The Neogene section offshore Washington and northern Oregon is dominated by extensional features representing the collapse of an unconstrained and overloaded sedimentary pile. The top of the melange apparently acts as a glide boundary so that the overlying section may spread laterally, unconstrained horizontally to the west, and detached from the rocks below.
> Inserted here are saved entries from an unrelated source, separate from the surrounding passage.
(* ===== verification/Provider.v ===== *)
(** * Language providers and the routing table: [provider/{mod,registry,bus}.rs]

    The trait [Provider] is a record of questions; what the trait's documentation
    promises of every implementation (an answer has no side effect on this host)
    is the class [ProviderLaws], against which the resolver is verified, and which
    the one implementation in the crate, [BusProvider], discharges. *)

From S2P Require Import Prelude RustStd Identity Vocabulary Errors World.

Open Scope rust_scope.

Record Provider := MkProvider {
  describe : io World (result Error ProviderDescriptor);
  detect_system : RuntimeSettings -> io World (result Error (option RuntimeLayout));
  select_distribution : RuntimeSettings -> io World (result Error Distribution);
  layout : string -> RuntimeSettings -> io World (result Error (option RuntimeLayout));
  harness : io World (result Error WorkerHarness);
  provider_prepare_environment :
    EnvironmentPreparationRequest -> io World (result Error (option EnvironmentPreparationPlan))
}.

(** The trait's default for the optional question. *)
Definition prepare_environment_default (_ : EnvironmentPreparationRequest)
  : io World (result Error (option EnvironmentPreparationPlan)) := io_ret (Ok None).

(** ** The contract of an implementation *)

(** A question that leaves the tree alone and records nothing but itself. *)
Definition asks {A} (q : question -> Prop) (m : io World A) : Prop :=
  forall w a w', m w = (a, w') ->
    w_fs w' = w_fs w
    /\ exists new, w_log w' = new ++ w_log w
                   /\ Forall (fun e => exists l k, e = EvProvider l k /\ q k) new.

Class ProviderLaws (p : Provider) : Prop := {
  describe_asks : asks (eq QDescribe) (describe p);
  detect_system_asks s : asks (eq QDetectSystem) (detect_system p s);
  select_distribution_asks s : asks (eq QSelectDistribution) (select_distribution p s);
  layout_asks d s : asks (eq (QLayout d)) (layout p d s);
  harness_asks : asks (eq QHarness) (harness p);
  prepare_asks r : asks (eq QPrepareEnvironment) (provider_prepare_environment p r)
}.

(** ** Routes *)

Record Route := MkRoute {
  ro_language : Language;
  ro_bus_name : string;
  ro_provider : Provider
}.

Definition refusal (version : N * N) : string :=
  let '(major, minor) := version in
  "the provider speaks contract " +:+ display_u64 major +:+ "." +:+ display_u64 minor
  +:+ ", which this build cannot bind to".

Definition Route_status (route : Route) : io World LanguageStatus :=
  described <-- describe (ro_provider route) ;;
  io_ret
    match described with
    | Ok descriptor =>
        if provider_is_compatible (pd_contract_version descriptor) then
          LanguageStatus_available (ro_language route) (ro_bus_name route)
            (pd_display_name descriptor)
        else
          with_display_name (pd_display_name descriptor)
            (LanguageStatus_unavailable (ro_language route) (ro_bus_name route)
               (refusal (pd_contract_version descriptor)))
    | Err error =>
        LanguageStatus_unavailable (ro_language route) (ro_bus_name route) (Error_display error)
    end.

Definition verify_contract (language : Language) (descriptor : ProviderDescriptor)
  : result Error unit :=
  if provider_is_compatible (pd_contract_version descriptor) then Ok tt
  else let '(major, minor) := pd_contract_version descriptor in
       Err (ProviderContract language major minor).

Definition Route_prepare_environment (route : Route) (request : EnvironmentPreparationRequest)
  : io World (result Error (option EnvironmentPreparationPlan)) :=
  descriptor <-? describe (ro_provider route) ;;
  match verify_contract (ro_language route) descriptor with
  | Err error => io_ret (Err error)
  | Ok _ =>
      if negb (bool_decide (PrepareEnvironment ∈ pd_capabilities descriptor)) then
        io_ret (Ok None)
      else provider_prepare_environment (ro_provider route) request
  end.

(** ** The registry *)

Record Registry := MkRegistry { routes : list Route }.

Definition Registry_new : Registry := MkRegistry [].

(** [iter_mut().find(..)] replaces the first match, otherwise the route is pushed. *)
Fixpoint register_in (rs : list Route) (route : Route) : list Route :=
  match rs with
  | [] => [route]
  | existing :: rest =>
      if decide (ro_language existing = ro_language route) then route :: rest
      else existing :: register_in rest route
  end.

Definition register (language : Language) (bus_name : string) (provider : Provider)
    (registry : Registry) : Registry :=
  MkRegistry (register_in (routes registry) (MkRoute language bus_name provider)).

Definition find_route (registry : Registry) (language : Language) : option Route :=
  find (fun route => bool_decide (ro_language route = language)) (routes registry).

Definition Registry_provider (registry : Registry) (language : Language)
  : result Error Provider :=
  if Language_is_empty language then Err LanguageMissing
  else ok_or (UnknownLanguage language) (ro_provider <$> find_route registry language).

Definition Registry_prepare_environment (registry : Registry) (language : Language)
    (request : EnvironmentPreparationRequest)
  : io World (result Error (option EnvironmentPreparationPlan)) :=
  if Language_is_empty language then io_ret (Err LanguageMissing)
  else match find_route registry language with
       | None => io_ret (Err (UnknownLanguage language))
       | Some route => Route_prepare_environment route request
       end.

Definition languages (registry : Registry) : list Language := map ro_language (routes registry).
Definition Registry_len (registry : Registry) : nat := length (routes registry).
Definition Registry_is_empty (registry : Registry) : bool :=
  match routes registry with [] => true | _ => false end.

Fixpoint statuses_of (rs : list Route) : io World (list LanguageStatus) :=
  match rs with
  | [] => io_ret []
  | route :: rest =>
      status <-- Route_status route ;;
      others <-- statuses_of rest ;;
      io_ret (status :: others)
  end.

Definition statuses (registry : Registry) : io World (list LanguageStatus) :=
  statuses_of (routes registry).

(** ** A provider on the bus *)

Inductive bus_arguments :=
| NoArguments
| SettingsArgument (settings : RuntimeSettings)
| LayoutArgument (request : LayoutRequest)
| PreparationArgument (request : EnvironmentPreparationRequest).

(** The bus connection: a proxy to a peer's object, and a call on it whose reply is
    decoded into the type its caller expects. *)
Class Bus := {
  bus_payload : Type;
  bus_proxy : string -> string -> string -> result string unit;
  bus_call : string -> string -> string -> bus_arguments -> World -> result string bus_payload;
  decode_descriptor : bus_payload -> result string ProviderDescriptor;
  decode_layout : bus_payload -> result string LayoutResponse;
  decode_distribution : bus_payload -> result string Distribution;
  decode_harness : bus_payload -> result string WorkerHarness;
  decode_plan : bus_payload -> result string EnvironmentPreparationPlan
}.

Section BusProvider.
Context `{Bus}.

Record BusProvider := MkBusProvider {
  bp_language : Language;
  bp_bus_name : string;
  bp_object_path : string
}.

Definition BusProvider_new (language : Language) (bus_name : string) : BusProvider :=
  {| bp_language := language; bp_bus_name := bus_name;
     bp_object_path := object_path_for bus_name |}.

Definition unavailable (self : BusProvider) (error : string) : Error :=
  ProviderUnavailable (bp_language self) error.

(** The question is recorded when the call goes out. *)
Definition call {R} (decode : bus_payload -> result string R) (self : BusProvider)
    (q : question) (member : string) (arguments : bus_arguments) : io World (result Error R) :=
  match bus_proxy (bp_bus_name self) (bp_object_path self) PROVIDER_INTERFACE with
  | Err error => io_ret (Err (unavailable self error))
  | Ok _ =>
      _ <-- emit (EvProvider (bp_language self) q) ;;
      reply <-- io_get (bus_call (bp_bus_name self) (bp_object_path self) member arguments) ;;
      io_ret (map_err (unavailable self) (result_bind reply decode))
  end.

Definition BusProvider_provider (self : BusProvider) : Provider := {|
  describe := call decode_descriptor self QDescribe DESCRIBE NoArguments;
  detect_system settings :=
    io_map (result_map lp_layout)
      (call decode_layout self QDetectSystem DETECT_SYSTEM (SettingsArgument settings));
  select_distribution settings :=
    call decode_distribution self QSelectDistribution SELECT_DISTRIBUTION
      (SettingsArgument settings);
  layout install_dir settings :=
    io_map (result_map lp_layout)
      (call decode_layout self (QLayout install_dir) LAYOUT
         (LayoutArgument (MkLayoutRequest install_dir settings)));
  harness := call decode_harness self QHarness HARNESS NoArguments;
  provider_prepare_environment request :=
    io_map (result_map Some)
      (call decode_plan self QPrepareEnvironment PREPARE_ENVIRONMENT
         (PreparationArgument request))
|}.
Where Neogene sediments directly overlie melange, or where Paleogene section is thin, as offshore much of Washington, major structural features are growth faults and shale diapirs. The growth faults are more abundant near the shelf-slope boundary; however, several are present well up onto the shelf and may incorporate a thin section of Paleogene rocks overlying the melange boundary. Faults often occur in groups, possibly in imbricate fashion, with younger faults cutting older. The growth faults typically involve rotation of the down-thrown block. Shale diapirs occur over much the same area and are sometimes related to the growth faulting.

Farther south, where significant Paleogene section underlies the Neogene, gravity gliding of Neogene and Paleogene sediments has evidenced areas where the sedimentation rate has been greatest. Deformation is characterized by folding and reverse faulting at the leading edge and normal faulting up-slope.

These extensional features are consistent with a model in which the fore-arc basin is decoupled from the downgoing lithosphere and significant compression is confined to the leading edge of the overriding plate.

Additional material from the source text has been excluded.